*Stored records*:
(* ===== verification/ApiRequests.v ===== *)
(** * The HTTP API: all requests together

    The routes of [MasterAPI.Setup] as one function on requests, the changes a
    request may make as an abstract specification, and the refinement: whatever the
    server does, a request makes a permitted change or none. *)

From stdpp Require Import base gmap sets list strings fin_maps relations.
From Stdlib Require Import Lia.
From S2P Require Import Prelude Msp Model Database Orm Store Strconv Allocator AllocatorRemoval AllocatorAdd AllocatorSpec.
From S2P Require Import Api ApiServer ApiHandlers ApiInvariant ApiRules ApiSlaves ApiReplicaSets ApiRiskGroups ApiReads.

Open Scope Z_scope.
Set Warnings "-clear-no-such-hyp".

(** ** Routes *)

(** The variables of the path, and the decoded body of [PUT] and [POST] requests. *)
Inductive api_request :=
  | GetSlaves
  | GetSlave (slaveId : string)
  | PutSlave (body : gres masterapi.Slave)
  | PostSlave (slaveId : string) (body : gres masterapi.Slave)
  | DeleteSlave (slaveId : string)
  | GetReplicaSets
  | GetReplicaSet (replicasetId : string)
  | PutReplicaSet (body : gres masterapi.ReplicaSet)
  | PostReplicaSet (replicasetId : string) (body : gres masterapi.ReplicaSet)
  | DeleteReplicaSet (replicasetId : string)
  | GetReplicaSetSlaves (replicasetId : string)
  | GetRiskGroups
  | GetRiskGroup (riskgroupId : string)
  | PutRiskGroup (body : gres masterapi.RiskGroup)
  | PostRiskGroup (riskgroupId : string) (body : gres masterapi.RiskGroup)
  | DeleteRiskGroup (riskgroupId : string)
  | GetRiskGroupSlaves (riskgroupId : string)
  | PutRiskGroupSlave (riskgroupId slaveId : string)
  | DeleteRiskGroupSlave (riskgroupId slaveId : string)
  | GetProblems
  | GetProblem (problemId : string)
  | GetSlaveProblems (slaveId : string)
  | GetReplicaSetProblems (replicasetId : string)
  | GetSlaveMongods (slaveId : string)
  | GetReplicaSetMongods (replicasetId : string)
  | GetKeyfile
  | GetManagementUser.

(** [func (m *MasterAPI) Setup()] *)
Definition serve `{ENG : Engine} `{ORM : Gorm} `{API : GormStore} (has_bus : bool) (req : api_request) : GoM exchange unit :=
  match req with
  | GetSlaves => SlaveIndex
  | GetSlave id => SlaveById id
  | PutSlave body => SlavePut has_bus body
  | PostSlave id body => SlaveUpdate has_bus id body
  | DeleteSlave id => SlaveDelete has_bus id
  | GetReplicaSets => ReplicaSetIndex
  | GetReplicaSet id => ReplicaSetById id
  | PutReplicaSet body => ReplicaSetPut has_bus body
  | PostReplicaSet id body => ReplicaSetUpdate has_bus id body
  | DeleteReplicaSet id => ReplicaSetDelete has_bus id
  | GetReplicaSetSlaves id => ReplicaSetGetSlaves id
  | GetRiskGroups => RiskGroupIndex
  | GetRiskGroup id => RiskGroupById id
  | PutRiskGroup body => RiskGroupPut has_bus body
  | PostRiskGroup id body => RiskGroupUpdate has_bus id body
  | DeleteRiskGroup id => RiskGroupDelete has_bus id
  | GetRiskGroupSlaves id => RiskGroupGetSlaves id
  | PutRiskGroupSlave g s => RiskGroupAssignSlave g s
  | DeleteRiskGroupSlave g s => RiskGroupRemoveSlave has_bus g s
  | GetProblems => ProblemIndex
  | GetProblem id => ProblemById id
  | GetSlaveProblems id => ProblemBySlave id
  | GetReplicaSetProblems id => ProblemByReplicaSet id
  | GetSlaveMongods id => MongodsBySlave id
  | GetReplicaSetMongods id => MongodsByReplicaSet id
  | GetKeyfile => KeyfileGet
  | GetManagementUser => ManagementUserGet
  end.

(** ** The abstract specification *)

(** The change of the tables a request may make. *)
Definition api_change (req : api_request) (d d1 : db) : Prop :=
  match req with
  | PutSlave body => slave_created body d d1
  | PostSlave id body => slave_updated id body d d1
  | DeleteSlave id => slave_removed id d d1
  | PutReplicaSet body => replica_set_created body d d1
  | PostReplicaSet id body => replica_set_updated id body d d1
  | DeleteReplicaSet id => replica_set_removed id d d1
  | PutRiskGroup body => risk_group_created body d d1
  | PostRiskGroup id body => risk_group_updated id body d d1
  | DeleteRiskGroup id => risk_group_removed id d d1
  | PutRiskGroupSlave g s => slave_regrouped g s Some (λ _ _, True) d d1
  | DeleteRiskGroupSlave g s => slave_regrouped g s (λ _, None) (λ gid s, Slave_RiskGroupID s = Some gid) d d1
  | _ => False
  end.

(** What a request deletes: no row of mongods, states and problems, or a slave or
    replica sets with all that goes with them. *)
Inductive deletes (d : db) : db → Prop :=
  | deletes_nothing d1 : mongods d1 = mongods d → mongod_states d1 = mongod_states d → problems d1 = problems d → deletes d d1
  | deletes_slave id : deletes d (delete_slave d id)
  | deletes_replica_sets l : deletes d (foldr (delete_row (R := ReplicaSet)) d l).

Lemma change_deletes req d d1 : api_change req d d1 → deletes d d1.
Proof.
  intros Hc. destruct req; try done; simpl in Hc.
  - by destruct Hc as (post & s & i & _ & _ & _ & _ & _ & ->); apply deletes_nothing.
  - by destruct Hc as (post & t0 & t1 & _ & _ & _ & _ & _ & ->); apply deletes_nothing.
  - destruct Hc as (i & s & _ & _ & _ & ->). apply deletes_slave.
  - by destruct Hc as (post & i & _ & _ & _ & _ & ->); apply deletes_nothing.
  - by destruct Hc as (post & i & r0 & _ & _ & _ & [->| ->]); apply deletes_nothing.
  - destruct Hc as (i & _ & [[_ ->]|[_ ->]]); [apply (deletes_replica_sets d [i])|]. unfold deleted. rewrite decide_True by done.
    apply deletes_replica_sets.
  - by destruct Hc as (post & i & _ & _ & _ & _ & ->); apply deletes_nothing.
  - by destruct Hc as (post & i & _ & _ & _ & [->| ->]); apply deletes_nothing.
  - by destruct Hc as (i & _ & _ & _ & ->); apply deletes_nothing.
  - by destruct Hc as (g & i & s & _ & _ & _ & _ & _ & [->| ->]); apply deletes_nothing.
  - by destruct Hc as (g & i & s & _ & _ & _ & _ & _ & [->| ->]); apply deletes_nothing.
Qed.

(** What follows it: the allocator, except after assigning a slave to a risk group. *)
Definition api_finish (has_bus : bool) (req : api_request) : db → db → Prop :=
  match req with
  | PutRiskGroupSlave _ _ => eq
  | _ => allocated has_bus
  end.

(** The requests that only read. *)
Definition reads (req : api_request) : bool :=
  match req with
  | PutSlave _ | PostSlave _ _ | DeleteSlave _ | PutReplicaSet _ | PostReplicaSet _ _ | DeleteReplicaSet _ | PutRiskGroup _
  | PostRiskGroup _ _ | DeleteRiskGroup _ | PutRiskGroupSlave _ _ | DeleteRiskGroupSlave _ _ => false
  | _ => true
  end.

(** The requests that may be answered with 200 without a change: the readers, and
    [SlavePut], which answers before it commits. *)
Definition answers_early (req : api_request) : bool :=
  reads req || match req with PutSlave _ => true | _ => false end.

(** Decoded numbers are in the range of their types. *)
Definition typed_request (req : api_request) : Prop :=
  match req with
  | PutReplicaSet body | PostReplicaSet _ body => typed_replica_set body
  | _ => True
  end.

(** ** The refinement *)

Definition api_outcome (has_bus : bool) (req : api_request) (d : db) (x' : exchange) : Prop :=
  settled (api_finish has_bus req) (api_change req d) d x' ∨ (answers_early req = true ∧ lost d x').

Section refinement.
Context `{ENG : Engine} `{ORM : Gorm} `{API : GormStore} (has_bus : bool).

Lemma silent_outcome (m : GoM exchange unit) req d c :
  silent m → answers_early req = true → wp m (λ _ x', api_outcome has_bus req d x') (aborted d) (arrival d c).
Proof.
  intros Hm Hearly. eapply wp_mono; [apply Hm| |done]. intros [] x' Hx.
  destruct (decide (final_status x' = 200)); [right; by split|left; by apply settled_refused].
Qed.

Lemma settled_outcome (m : GoM exchange unit) req d c :
  wp m (λ _ x', settled (api_finish has_bus req) (api_change req d) d x') (aborted d) (arrival d c) →
  wp m (λ _ x', api_outcome has_bus req d x') (aborted d) (arrival d c).
Proof. intros Hm. eapply wp_mono; [apply Hm| |done]. intros [] x' Hx. by left. Qed.

Lemma reads_silent req : reads req = true → silent (serve has_bus req).
Proof.
  destruct req; simpl; intros; try done; auto using SlaveIndex_silent, SlaveById_silent, ReplicaSetIndex_silent,
    ReplicaSetById_silent, ReplicaSetGetSlaves_silent, RiskGroupIndex_silent, RiskGroupById_silent,
    RiskGroupGetSlaves_silent, ProblemIndex_silent, ProblemById_silent, ProblemBySlave_silent,
    ProblemByReplicaSet_silent, MongodsBySlave_silent, MongodsByReplicaSet_silent, KeyfileGet_silent,
    ManagementUserGet_silent.
Qed.

Lemma serve_outcome req d c :
  sound d → typed_request req →
  wp (serve has_bus req) (λ _ x', api_outcome has_bus req d x') (aborted d) (arrival d c).
Proof.
  intros Hd Htyped. destruct (reads req) eqn:Hreads.
  { apply silent_outcome; [by apply reads_silent|]. unfold answers_early. rewrite Hreads. done. }
  destruct req; try done; [|apply settled_outcome..].
  - eapply wp_mono; [by apply SlavePut_spec| |done]. intros [] x' [?|?]; [by left|by right].
  - by apply SlaveUpdate_spec.
  - by apply SlaveDelete_spec.
  - by apply ReplicaSetPut_spec.
  - by apply ReplicaSetUpdate_spec.
  - by apply ReplicaSetDelete_spec.
  - by apply RiskGroupPut_spec.
  - by apply RiskGroupUpdate_spec.
  - by apply RiskGroupDelete_spec.
  - by apply RiskGroupAssignSlave_spec.
  - by apply RiskGroupRemoveSlave_spec.
Qed.

(** The three ways a request can end, for a client that looks at the database. *)
Lemma serve_cases req d c :
  sound d → typed_request req →
  ∃ x' r, serve has_bus req (arrival d c) = (x', r) ∧ r ≠ OutOfFuel ∧
    (ex_committed x' = d ∨
     ∃ d1, api_change req d d1 ∧ consistent d1 ∧ api_finish has_bus req d1 (ex_committed x') ∧ foreign_keys (ex_committed x')).
Proof.
  intros Hd Htyped. pose proof (serve_outcome req d c Hd Htyped) as Hwp. unfold wp in Hwp.
  destruct (serve has_bus req (arrival d c)) as [x' [a|v|]]; [| |done]; eexists x', _; (split; [done|split; [done|]]).
  - destruct Hwp as [[? _|d1 ? ? ? ? _]|[_ [? _]]]; [by left|right; by exists d1|by left].
  - by left.
Qed.

Lemma finish_tables req d1 d' : consistent d1 → api_finish has_bus req d1 d' →
  consistent d' ∧ slaves d' = slaves d1 ∧ replica_sets d' = replica_sets d1 ∧ risk_groups d' = risk_groups d1.
Proof.
  intros Hd1 Hf. assert (d1 = d' ∨ allocated has_bus d1 d') as [<-|(x & y & unsat & ms & Hrun)]; [|done|].
  { destruct req; simpl in Hf; auto. }
  split; [by eapply compiled_consistent|by eapply compiled_tables].
Qed.

Lemma serve_sound req d c : sound d → typed_request req → sound (ex_committed (serve has_bus req (arrival d c)).1).
Proof.
  intros Hd Htyped. destruct (serve_cases req d c Hd Htyped) as (x' & r & -> & _ & Hcase). simpl.
  destruct Hcase as [->|(d1 & _ & Hd1 & Hf & Hk)]; [done|]. split; [|done]. by apply (finish_tables req d1).
Qed.
End refinement.

(** ** What the changes leave alone *)

Lemma same_configuration_refl s : same_configuration s s.
Proof. by split_and!. Qed.

(** A slave's row before a change and what is left of it. *)
Definition slave_protected (d : db) (s0 : Slave) (after : option Slave) : Prop :=
  match after with
  | Some s1 => slave_change_allowed d s0 s1
  | None => Slave_ConfiguredState s0 = SlaveStateDisabled ∨ hosts_nothing d s0
  end.

Definition replica_set_protected (id : Z) (r0 : ReplicaSet) (req : api_request) (after : option ReplicaSet) : Prop :=
  match after with
  | Some r1 => ReplicaSet_Name r1 = ReplicaSet_Name r0 ∧ ReplicaSet_ShardingRole r1 = ReplicaSet_ShardingRole r0 ∧
               ReplicaSet_Initiated r1 = ReplicaSet_Initiated r0
  | None => ∃ idStr i, req = DeleteReplicaSet idStr ∧ ParseInt 64 idStr = Some i ∧ (i = id ∨ i = 0)
  end.

Lemma deleted_replica_sets_tables d l : let d' := foldr (delete_row (R := ReplicaSet)) d l in
  slaves d' = slaves d ∧ risk_groups d' = risk_groups d ∧ (∀ id, replica_sets d' !! id = replica_sets d !! id ∨ replica_sets d' !! id = None).
Proof.
  induction l as [|i l (IHs & IHg & IHr)]; [by split_and!; [..|left]|]. split_and!; [done|done|]. intros id. simpl.
  destruct (decide (i = id)) as [->|Hne]; [right; apply lookup_delete_eq|]. rewrite lookup_delete_ne by done. apply IHr.
Qed.

Lemma slave_kept d s : slave_protected d s (Some s).
Proof. left. apply same_configuration_refl. Qed.

Lemma change_slaves req d d1 id s0 :
  consistent d → api_change req d d1 → slaves d !! id = Some s0 → slave_protected d s0 (slaves d1 !! id).
Proof.
  intros Hd Hc Hs. destruct req; try done; simpl in Hc.
  - destruct Hc as (post & s & i & _ & _ & _ & _ & Hnone & ->). simpl. rewrite lookup_insert_ne by congruence.
    rewrite Hs. apply slave_kept.
  - destruct Hc as (post & t0 & t1 & _ & _ & Ht0 & _ & Hallowed & ->). simpl.
    destruct (decide (masterapi.ID post = id)) as [<-|Hne].
    + rewrite lookup_insert_eq. simpl. congruence.
    + rewrite lookup_insert_ne, Hs by done. apply slave_kept.
  - destruct Hc as (i & s & _ & Hi & Hguard & ->). simpl. destruct (decide (i = id)) as [<-|Hne].
    + rewrite lookup_delete_eq. simpl. congruence.
    + rewrite lookup_delete_ne, Hs by done. apply slave_kept.
  - destruct Hc as (post & i & _ & _ & _ & _ & ->). simpl. rewrite Hs. apply slave_kept.
  - destruct Hc as (post & i & r0 & _ & _ & _ & [->| ->]); simpl; rewrite Hs; apply slave_kept.
  - destruct Hc as (i & _ & [[_ ->]|[_ ->]]); [simpl; rewrite Hs; apply slave_kept|].
    unfold deleted. rewrite decide_True by done. destruct (deleted_replica_sets_tables d (table_keys (R := ReplicaSet) d)) as (-> & _).
    rewrite Hs. apply slave_kept.
  - destruct Hc as (post & i & _ & _ & _ & _ & ->). simpl. rewrite Hs. apply slave_kept.
  - destruct Hc as (post & i & _ & _ & _ & [->| ->]); simpl; rewrite Hs; apply slave_kept.
  - destruct Hc as (i & _ & _ & _ & ->). simpl. rewrite Hs. apply slave_kept.
  - destruct Hc as (g & i & s & _ & _ & Hi & _ & Hallowed & [->| ->]); simpl; [rewrite Hs; apply slave_kept|].
    destruct (decide (i = id)) as [<-|Hne]; [rewrite lookup_insert_eq; simpl; congruence|].
    rewrite lookup_insert_ne, Hs by done. apply slave_kept.
  - destruct Hc as (g & i & s & _ & _ & Hi & _ & Hallowed & [->| ->]); simpl; [rewrite Hs; apply slave_kept|].
    destruct (decide (i = id)) as [<-|Hne]; [rewrite lookup_insert_eq; simpl; congruence|].
    rewrite lookup_insert_ne, Hs by done. apply slave_kept.
Qed.

Lemma change_replica_sets req d d1 id r0 :
  api_change req d d1 → replica_sets d !! id = Some r0 → replica_set_protected id r0 req (replica_sets d1 !! id).
Proof.
  intros Hc Hr. assert (replica_sets d1 = replica_sets d → replica_set_protected id r0 req (replica_sets d1 !! id)) as Hsame
    by (intros ->; by rewrite Hr).
  destruct req; try done; simpl in Hc;
    try (apply Hsame; unfold slave_created, slave_updated, slave_removed, risk_group_created, risk_group_updated,
           risk_group_removed, slave_regrouped in Hc; decompose [ex and or] Hc; by subst).
  - destruct Hc as (post & i & _ & _ & _ & Hnone & ->). simpl. by rewrite lookup_insert_ne, Hr by congruence.
  - destruct Hc as (post & i & r & _ & _ & Hi & [->| ->]); [by apply Hsame|]. simpl.
    destruct (decide (i = id)) as [<-|Hne]; [|by rewrite lookup_insert_ne, Hr by done].
    rewrite lookup_insert_eq. simpl. assert (r0 = r) as -> by congruence. done.
  - destruct Hc as (i & Hi & [[Hi0 ->]|[-> ->]]).
    + simpl. destruct (decide (i = id)) as [<-|Hne]; [rewrite lookup_delete_eq|by rewrite lookup_delete_ne, Hr by done].
      exists replicasetId, i. split_and!; [done..|by left].
    + unfold deleted. rewrite decide_True by done.
      destruct (deleted_replica_sets_tables d (table_keys (R := ReplicaSet) d)) as (_ & _ & Hall).
      destruct (Hall id) as [->| ->]; [by rewrite Hr|]. exists replicasetId, 0. split_and!; [done..|by right].
Qed.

*Exercise description*: Only the lines above from the one with "(λ _ _, True) d d1" up to and including the one with "(delete_slave d id)" should be repeated, exactly as written.

*Exercise output*:
  | PutRiskGroupSlave g s => slave_regrouped g s Some (λ _ _, True) d d1
  | DeleteRiskGroupSlave g s => slave_regrouped g s (λ _, None) (λ gid s, Slave_RiskGroupID s = Some gid) d d1
  | _ => False
  end.

(** What a request deletes: no row of mongods, states and problems, or a slave or
    replica sets with all that goes with them. *)
Inductive deletes (d : db) : db → Prop :=
  | deletes_nothing d1 : mongods d1 = mongods d → mongod_states d1 = mongod_states d → problems d1 = problems d → deletes d d1
  | deletes_slave id : deletes d (delete_slave d id)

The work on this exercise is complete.